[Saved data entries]
(** Once [i++] leaves the counter as it is, the loop has not ended
    after any number of rounds. *)
Lemma rangeLoop_stuck (rounds : nat) (i : Z) :
  i <= endNum -> JS.add i 1 = i ->
  rangeLoop prefix padLength endNum rounds i = NoReturn.
Proof.
  intros Hi Hstuck. induction rounds as [|rounds IH].
  - cbn [rangeLoop]. destruct (Z.ltb_spec endNum i); [lia | reflexivity].
  - rewrite rangeLoop_round by exact Hi. now rewrite Hstuck, IH.
Qed.

(** With more rounds than there are integers left up to [endNum], more
    rounds change nothing. *)
Lemma rangeLoop_enough (rounds more : nat) (i : Z) :
  isDouble i -> endNum - i < Z.of_nat rounds ->
  rangeLoop prefix padLength endNum (rounds + more) i
  = rangeLoop prefix padLength endNum rounds i.
Proof.
  revert i. induction rounds as [|rounds IH]; intros i Hi Hleft.
  - rewrite !rangeLoop_over by lia. reflexivity.
  - destruct (Z.lt_ge_cases endNum i) as [Hover|Hin].
    { rewrite !rangeLoop_over by exact Hover. reflexivity. }
    destruct (add_one_cases i Hi) as [Hstuck|Hup].
    { rewrite !rangeLoop_stuck by first [exact Hstuck | lia]. reflexivity. }
    cbn [Nat.add]. rewrite !rangeLoop_round by lia.
    rewrite IH; [reflexivity | apply isDouble_round | lia].
Qed.

(** What the loop returns, when it returns: at most one serial per
    round, each with the digits of a double between [i] and [endNum]
    below 2^54, none twice; one at least when it starts at or below
    [endNum]. *)
Lemma rangeLoop_returned (rounds : nat) (i : Z) (results : list string) :
  rangeLoop prefix padLength endNum rounds i = Returned results ->
  isDouble i -> 0 <= i ->
  Forall (fun s => exists j,
            i <= j <= endNum /\ isDouble j /\ j < 2 * JS.two53
            /\ s = prefix ++ JS.padStart (JS.toString j) padLength) results
  /\ NoDup results
  /\ (List.length results <= rounds)%nat
  /\ (i <= endNum -> results <> []).
Proof.
  revert i results. induction rounds as [|rounds IH]; intros i results Hret Hi H0.
  - cbn [rangeLoop] in Hret. destruct (Z.ltb_spec endNum i); [|discriminate].
    injection Hret as <-. repeat split; auto; try constructor. lia.
  - destruct (Z.lt_ge_cases endNum i) as [Hover|Hin].
    { rewrite rangeLoop_over in Hret by exact Hover. injection Hret as <-.
      repeat split; auto; try constructor; cbn; lia. }
    rewrite rangeLoop_round in Hret by lia.
    destruct (rangeLoop prefix padLength endNum rounds (JS.add i 1))
      as [rest| |] eqn:Hrest; try discriminate.
    injection Hret as <-.
    assert (Hup : i + 1 <= JS.add i 1).
    { destruct (add_one_cases i Hi) as [Hstuck|Hup]; [|exact Hup].
      rewrite Hstuck in Hrest. rewrite rangeLoop_stuck in Hrest by assumption.
      discriminate. }
    assert (Hlt : i < 2 * JS.two53).
    { destruct (Z.lt_ge_cases i (2 * JS.two53)) as [H|H]; [exact H|].
      assert (Hs := round_stuck i Hi H). unfold JS.add in Hup. lia. }
    destruct (IH _ _ Hrest (isDouble_round _) ltac:(lia)) as (Hall & Hnd & Hlen & _).
    split; [|split; [|split]].
    + constructor.
      * exists i. repeat split; auto; lia.
      * eapply Forall_impl; [|exact Hall].
        intros s (j & Hj & Hdj & Hj54 & ->). exists j. repeat split; auto; lia.
    + constructor; [|exact Hnd].
      intro Hin'. rewrite Forall_forall in Hall.
      destruct (Hall _ Hin') as (j & Hj & Hdj & Hj54 & Heq).
      apply append_inv_head in Heq.
      assert (Hval : forall k, 0 <= k -> isDouble k -> k < 2 * JS.two53 ->
                JS.round (JS.digitsVal 0 (JS.padStart (JS.toString k) padLength)) = k).
      { intros k Hk0 Hk Hk54.
        destruct (padStart_digits (JS.toString k) padLength) as (_ & -> & _).
        - now apply toString_digits.
        - now apply toString_reads_back. }
      assert (i = j).
      { rewrite <- (Hval i H0 Hi Hlt), <- (Hval j ltac:(lia) Hdj Hj54).
        now rewrite Heq. }
      lia.
    + cbn [List.length]. lia.
    + discriminate.
Qed.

> _Prompt_
Make a list of all lines in the data that contain "exists".

> _Solved problem_
  Forall (fun s => exists j,
      * exists i. repeat split; auto; lia.
        intros s (j & Hj & Hdj & Hj54 & ->). exists j. repeat split; auto; lia.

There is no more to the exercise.